**PROBLEM**: When the line containing "Proof. intros Hf." appears in the data below, begin copying there and stop only after the line containing "apply (always_bind builds); [|intros ?]; [|apply".

**DATASET**:
Lemma wanted_cycle (g : graph) targets : NoDup (keys g) →
  (∀ x, wanted g targets x → ¬ tc (edge g) x x) ↔
  match targets with
  | [] => acyclic g
  | _ => ∀ x, reachable g (list_to_set targets) x → ¬ tc (edge g) x x
  end.
Proof.
  intros Hg. destruct targets as [|t ts]; cbn [wanted].
  - split; [|by intros H x _]. intros H x Hx. apply (H x); [|done]. right.
    apply tc_last in Hx as (k & _ & ?). eauto.
  - split; [|intros H x [? _]; by apply H]. intros H x Hr Hx. apply (H x); [|done].
    split; [done|]. right. apply tc_last in Hx as (k & Hk & ?). exists k. split; [|done].
    destruct Hr as (t' & ? & ?). exists t'. split; [done|]. by etrans.
Qed.

(** The order of a run: topological and exactly the wanted images, or, when a
    wanted image lies on a cycle, the end of the process. *)
Lemma get_build_order_spec targets (s : B) r s' : NoDup (keys (image_configs_map s.2)) →
  get_build_order targets s = (r, s') →
  match full_graph (image_configs_map s.2) with
  | Raise e => r = Raise e
  | Ok g =>
      match r with
      | Ok order => build_order_ok g targets order ∧ ∀ x, wanted g targets x → ¬ tc (edge g) x x
      | Raise e => e = SystemExit 1 ∧ needs_cycle g targets
      end
  end.
Proof.
  destruct s as [w b]. cbn [snd]. intros Hnd H. unfold get_build_order in H.
  rewrite (M_bind_ok _ _ _ b (w, b)) in H by done.
  destruct (full_graph (image_configs_map b)) as [g|e] eqn:Eg.
  2: { destruct targets.
       - rewrite (M_bind_raise _ _ _ e (w, b)) in H by done. by simplify_eq.
       - erewrite (M_bind_raise _ _ _ e) in H; [by simplify_eq|]. apply inW_ok.
         unfold get_dependency_subgraph. apply M_bind_raise. unfold lift_result. by rewrite Eg. }
  pose proof (full_graph_spec _ _ Eg) as [Hk _]. rewrite <- Hk in Hnd.
  unfold needs_cycle. pose proof (wanted_cycle g targets Hnd) as Hwc. destruct targets as [|t ts].
  - rewrite (M_bind_ok _ _ _ g (w, b)) in H by done.
    pose proof (static_order_spec g Hnd) as Hs. destruct (static_order g) as [order|e].
    + destruct Hs as (Hac & ? & Hel & ?). unfold inW, log_info, emit in H. minv.
      split; [|by apply Hwc]. split; [done..|]. intros x. by rewrite Hel, elem_of_nodes.
    + destruct Hs as [_ Hs]. unfold inW, log_error, emit in H. minv. split; [done|]. intros Hn. pose proof (proj1 Hwc Hn). contradiction.
  - destruct (subgraph_order_spec g (list_to_set (t :: ts))) as (res & Hres & Hspec).
    unfold get_dependency_subgraph, inW in H. unfold mbind at 1 in H. unfold M_bind in H.
    cbn [fst snd] in H.
    unfold mbind, M_bind, lift_result in H. rewrite Eg, Hres in H. destruct res as [order|e].
    + destruct Hspec as (? & ? & ? & ?). unfold log_info, emit in H. munfold. cbn [fst snd] in H. simplify_eq. split; [|by apply Hwc]. by split.
    + destruct Hspec as (-> & ?). unfold log_error, emit in H. munfold. cbn [fst snd] in H. simplify_eq. split; [done|]. intros Hn. pose proof (proj1 Hwc Hn). contradiction.
Qed.
End order.

#[export] Hint Resolve silent_inW silent_self quiet_subgraph silent_build_order : frame.

Section tags.
Context {PS : Type} {EX : Exec PS} {SO : SetOrder}.
Local Abbreviation W := (World PS).
Local Abbreviation B := (World PS * DockerBuilder)%type.

Lemma stable_configs (s s' : B) : stable s s' → image_configs_map s'.2 = image_configs_map s.2.
Proof. intros (_ & Hb & _). exact (f_equal image_configs_map Hb). Qed.

(** What the graph says of an image with a source. *)
Lemma source_deps f cwd b g image content deps :
  full_graph (image_configs_map b) = Ok g → image_source f cwd b image = Some (content, deps) →
  deps_of g image = list_to_set deps.*2.
Proof.
  intros [_ Hg]%full_graph_spec (conf & d & p & Hconf & Hd & Hi & _)%image_source_inv.
  destruct (Hg image conf Hconf) as (deps' & Hdeps & ->). unfold conf_deps in Hdeps.
  rewrite Hd in Hdeps. unfold mbind, result_bind in Hdeps. rewrite Hi in Hdeps. by injection Hdeps as <-.
Qed.

(** One step of a loop over a topological order: two frames are enough. *)
Lemma order_step n g order pre x post (s : B) :
  full_graph (image_configs_map s.2) = Ok g → topo g order → order = pre ++ x :: post →
  memo_ok s → list_to_set pre ⊆ dom (generated_tags s.2) →
  is_Some (image_source (w_fs s.1) (w_cwd s.1) s.2 x) →
  ∃ tag s', calculate_tag_for_image (S (S n)) x s = (Ok tag, s') ∧ stable s s' ∧ memo_ok s' ∧
    tag_of s.1 s.2 x tag ∧ generated_tags s'.2 !! x = Some tag ∧
    list_to_set (pre ++ [x]) ⊆ dom (generated_tags s'.2).
Proof.
  intros Hg Ht Ho Hm Hpre [[content deps] Hs].
  destruct (calculate_tag_two_frames n s x content deps) as (tag & s' & H); [done..| |].
  { rewrite <- (source_deps _ _ _ _ _ _ _ Hg Hs). etrans; [by eapply Ht|done]. }
  pose proof (calculate_tag_sound _ _ _ _ _ Hm H) as (Hst & Hm' & Htag & Hgt).
  exists tag, s'. split_and!; [done..|]. rewrite list_to_set_app_L. destruct Hst as (_ & _ & Hd).
  intros y Hy. apply elem_of_union in Hy as [Hy|Hy].
  - by apply Hd, Hpre.
  - apply elem_of_list_to_set, list_elem_of_singleton in Hy as ->. apply elem_of_dom. eauto.
Qed.

Lemma order_loop n g order : ∀ post pre (s : B),
  full_graph (image_configs_map s.2) = Ok g → topo g order → order = pre ++ post →
  memo_ok s → list_to_set pre ⊆ dom (generated_tags s.2) →
  (∀ x, x ∈ post → is_Some (image_source (w_fs s.1) (w_cwd s.1) s.2 x)) →
  ∃ s', for_each (λ x, calculate_tag_for_image (S (S n)) x ;; mret tt) post s = (Ok tt, s') ∧
    stable s s' ∧ memo_ok s' ∧ list_to_set order ⊆ dom (generated_tags s'.2).
Proof.
  induction post as [|x post IH]; intros pre s Hg Ht Ho Hm Hpre Hs.
  { exists s. rewrite Ho, app_nil_r. split_and!; done. }
  destruct (order_step n g order pre x post s) as (tag & s1 & H1 & Hst1 & Hm1 & _ & _ & Hd1); [done..|apply Hs; left|].
  destruct (IH (pre ++ [x]) s1) as (s2 & H2 & Hst2 & Hm2 & Hd2); [| |by rewrite <- app_assoc|..]; try done.
  { by rewrite (stable_configs s s1). }
  { intros y Hy. rewrite (stable_image_source s s1) by done. apply Hs. by right. }
  exists s2. split_and!; [|by etrans|done..]. cbn [for_each].
  rewrite (M_bind_ok _ _ _ tt s1); [done|]. by rewrite (M_bind_ok _ _ _ _ _ H1).
Qed.

Lemma map_generated_tag order (s : B) : list_to_set order ⊆ dom (generated_tags s.2) →
  ∃ tags, map_m generated_tag order s = (Ok tags, s) ∧
    Forall2 (λ x t, generated_tags s.2 !! x = Some t) order tags.
Proof.
  induction order as [|x order IH]; intros Hd; [by exists []|].
  destruct IH as (tags & Hm & Hf); [set_solver|].
  assert (x ∈ dom (generated_tags s.2)) as [t Ht]%elem_of_dom by set_solver.
  exists (t :: tags). split; [|by constructor]. cbn [map_m]. destruct s as [w b].
  rewrite (M_bind_ok _ _ _ t (w, b)); [by rewrite (M_bind_ok _ _ _ _ _ Hm)|].
  unfold generated_tag. rewrite (M_bind_ok _ _ _ b (w, b)) by done. cbn in Ht. by rewrite Ht.
Qed.

(** The tag list of a run, when every image of the order has its files. *)
Lemma calculate_tags_total n targets (s : B) order s1 :
  NoDup (keys (image_configs_map s.2)) → memo_ok s →
  get_build_order targets s = (Ok order, s1) →
  (∀ x, x ∈ order → is_Some (image_source (w_fs s.1) (w_cwd s.1) s.2 x)) →
  ∃ tags s', calculate_tags (S (S n)) targets s = (Ok tags, s') ∧
    Forall2 (λ x t, tag_of s.1 s.2 x t) order tags ∧ stable s s'.
Proof.
  intros Hnd Hm Ho Hs. pose proof (silent_build_order _ _ _ _ Ho) as Hsil.
  pose proof (get_build_order_spec _ _ _ _ Hnd Ho) as Hspec.
  destruct (full_graph (image_configs_map s.2)) as [g|e] eqn:Eg; [|done]. destruct Hspec as [[_ Ht _] _].
  pose proof (silent_stable _ _ Hsil) as Hst1. destruct (Hsil) as [Hq Hb].
  destruct (order_loop n g order order [] s1) as (s2 & H2 & Hst2 & Hm2 & Hd2); [by rewrite Hb|done..| | | |].
  { intros x t Hx. apply (stable_tag_of s s1); [done|]. apply Hm. by rewrite <- Hb. }
  { set_solver. }
  { intros x Hx. rewrite (stable_image_source s s1) by done. by apply Hs. }
  destruct (map_generated_tag order s2 Hd2) as (tags & Htags & Hf).
  exists tags, s2. split_and!; [|..|by etrans].
  - unfold calculate_tags. rewrite (M_bind_ok _ _ _ _ _ Ho), (M_bind_ok _ _ _ _ _ H2). done.
  - eapply Forall2_impl; [exact Hf|]. intros x t Hx%Hm2.
    by apply (stable_tag_of_inv s s2); [etrans|].
Qed.
End tags.

(** ** The build loop *)

(** [--build-arg NAME=VALUE] *)
Definition build_flag (a : string * string) : list string := ["--build-arg"; arg_str a].

Lemma flags_of_pairs (l : list (string * string)) :
  flags_of (concat (map (λ a, [a.1; a.2]) l)) = concat (map build_flag l).
Proof.
  unfold flags_of.
  assert (build_arg_flags (concat (map (λ a, [a.1; a.2]) l)) = Ok (concat (map build_flag l))) as ->; [|done].
  induction l as [|[n v] l IH]; [done|]. cbn in *. by rewrite IH.
Qed.

Section build_loop.
Context {PS : Type} {EX : Exec PS} {SO : SetOrder} {DS : DockerSpec PS}.
Local Abbreviation W := (World PS).
Local Abbreviation B := (World PS * DockerBuilder)%type.

(** During a build: files, environment and configuration stay, images and
    tags are only added. *)
Definition builds (s s' : B) : Prop :=
  w_env s'.1 = w_env s.1 ∧ w_fs s'.1 = w_fs s.1 ∧ w_cwd s'.1 = w_cwd s.1 ∧
  locals s.1 ⊆ locals s'.1 ∧ strip_tags s'.2 = strip_tags s.2 ∧
  dom (generated_tags s.2) ⊆ dom (generated_tags s'.2).

#[global] Instance builds_preorder : PreOrder builds.
Proof.
  split; [intros s; split_and!; reflexivity|].
  intros x y z (?&?&?&?&?&?) (?&?&?&?&?&?). split_and!; [congruence..|by etrans|congruence|by etrans].
Qed.

Lemma stable_builds (s s' : B) : stable s s' → builds s s'.
Proof.
  intros ([(?&?&?&Hp) _] & ? & ?). split_and!; try done. unfold locals. by rewrite Hp.
Qed.

Lemma builds_stable {A} (m : M B A) : always stable m → always builds m.
Proof. intros Hm s r s' H. by eapply stable_builds, Hm. Qed.

Lemma builds_inW_grows {A} tag (m : M W A) : always (grows tag) m → always builds (inW m).
Proof.
  intros Hm s r s' [H Hb]%inW_inv. apply Hm in H as (?&?&?&?&_). unfold builds. by rewrite Hb.
Qed.

Lemma stable_generated_tag x : always stable (generated_tag (PS:=PS) x).
Proof. unfold generated_tag. frame. Qed.

Lemma always_map_m {A C} (R : relation B) `{!PreOrder R} (f : A → M B C) l :
  (∀ x, always R (f x)) → always R (map_m f l).
Proof. intros Hf. induction l as [|x l IH]; cbn; frame. Qed.

Lemma stable_map_m {A C} (f : A → M B C) l : (∀ x, always stable (f x)) → always stable (map_m f l).
Proof. apply (always_map_m stable). Qed.

#[local] Hint Resolve stable_generated_tag stable_calculate_tag : frame.

Lemma builds_build_one n nc lf x : always builds (build_one (PS:=PS) n nc lf x).
Proof.
  unfold build_one.
  repeat (apply (always_bind builds); [|intros ?]); try (apply builds_stable; by frame).
  destruct a3 as [p|]; [|apply builds_stable; by frame].
  apply (always_bind builds); [|intros ?]; [apply builds_stable; by frame|].
  apply (always_bind builds); [|intros ?]; [apply builds_stable; by frame|].
  apply (always_bind builds); [|intros ?].
  { apply builds_stable, stable_map_m. intros [a6 d]. frame. }
  apply (always_bind builds); [|intros ?]; [|apply builds_stable; by frame].
  eapply builds_inW_grows, grows_manage.
Qed.

Lemma builds_tag_of (s s' : B) x t : builds s s' → tag_of s.1 s.2 x t ↔ tag_of s'.1 s'.2 x t.
Proof.
  intros (_ & Hfs & Hcwd & _ & Hb & _). unfold tag_of. rewrite Hfs, Hcwd.
  split; by apply TagOf_strip.
Qed.

(** The dependencies' tags, read back from the memo table. *)
Lemma map_dep_args deps (s : B) out s' :
  map_m (λ '(arg_name, dep), t ← generated_tag dep; mret [arg_name; t]) deps s = (Ok out, s') →
  s' = s ∧ ∃ tags, Forall2 (λ d t, generated_tags s.2 !! d.2 = Some t) deps tags ∧
    out = map (λ a, [a.1; a.2]) (zip_with (λ d t, (d.1, t)) deps tags).
Proof.
  revert out. induction deps as [|[a d] deps IH]; intros out H; cbn [map_m] in H.
  { unfold mret, M_ret in H. simplify_eq. split; [done|]. by exists []. }
  apply M_bind_inv in H as (y & s1 & (t & s2 & Ht & Hy)%M_bind_inv & H).
  unfold mret, M_ret in Hy. simplify_eq.
  unfold generated_tag in Ht. destruct s as [w b].
  rewrite (M_bind_ok _ _ _ b (w, b)) in Ht by done.
  destruct (generated_tags b !! d) as [t'|] eqn:Et; [|done]. unfold mret, M_ret in Ht. simplify_eq.
  apply M_bind_inv in H as (ys & s1 & Hys & H). unfold mret, M_ret in H. simplify_eq.
  apply IH in Hys as (-> & tags & Hf & ->). split; [done|]. exists (t :: tags). split; [by constructor|done].
Qed.

(** The plan for one image: the docker commands its pass may run, the tag and
    the build command being made of the same arguments. *)
Definition image_plan (s : B) (no_cache local_flag : bool) (x tag : string) (plan : list (list string)) : Prop :=
  ∃ p content deps dep_tags here there local_mode,
    let pairs := zip_with (λ d t, (d.1, t)) deps dep_tags ++ extra_args s.2 x in
    let file := realpath (w_fs s.1) (w_cwd s.1) p in
    dockerfile_of (w_fs s.1) (w_cwd s.1) (search_paths s.2) x = Some p ∧
    image_source (w_fs s.1) (w_cwd s.1) s.2 x = Some (content, deps) ∧
    Forall2 (λ d t, tag_of s.1 s.2 d.2 t) deps dep_tags ∧
    tag = get_image_tag s.2 x (sha_of content (merge_sort String.le (map arg_str pairs))) ∧
    (local_flag = true → local_mode = true) ∧
    plan = docker_plan tag
             (build_cmd tag (str_path file) (concat (map build_flag pairs)) (str_path (dirname file)) no_cache)
             no_cache here (bool_decide (repo s.2 = "") || local_mode) there.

**RESPONSE FOR THIS EXERCISE**:
Proof. intros Hf. induction l as [|x l IH]; cbn; frame. Qed.

Lemma stable_map_m {A C} (f : A → M B C) l : (∀ x, always stable (f x)) → always stable (map_m f l).
Proof. apply (always_map_m stable). Qed.

#[local] Hint Resolve stable_generated_tag stable_calculate_tag : frame.

Lemma builds_build_one n nc lf x : always builds (build_one (PS:=PS) n nc lf x).
Proof.
  unfold build_one.
  repeat (apply (always_bind builds); [|intros ?]); try (apply builds_stable; by frame).
  destruct a3 as [p|]; [|apply builds_stable; by frame].
  apply (always_bind builds); [|intros ?]; [apply builds_stable; by frame|].
  apply (always_bind builds); [|intros ?]; [apply builds_stable; by frame|].
  apply (always_bind builds); [|intros ?].
  { apply builds_stable, stable_map_m. intros [a6 d]. frame. }
  apply (always_bind builds); [|intros ?]; [|apply builds_stable; by frame].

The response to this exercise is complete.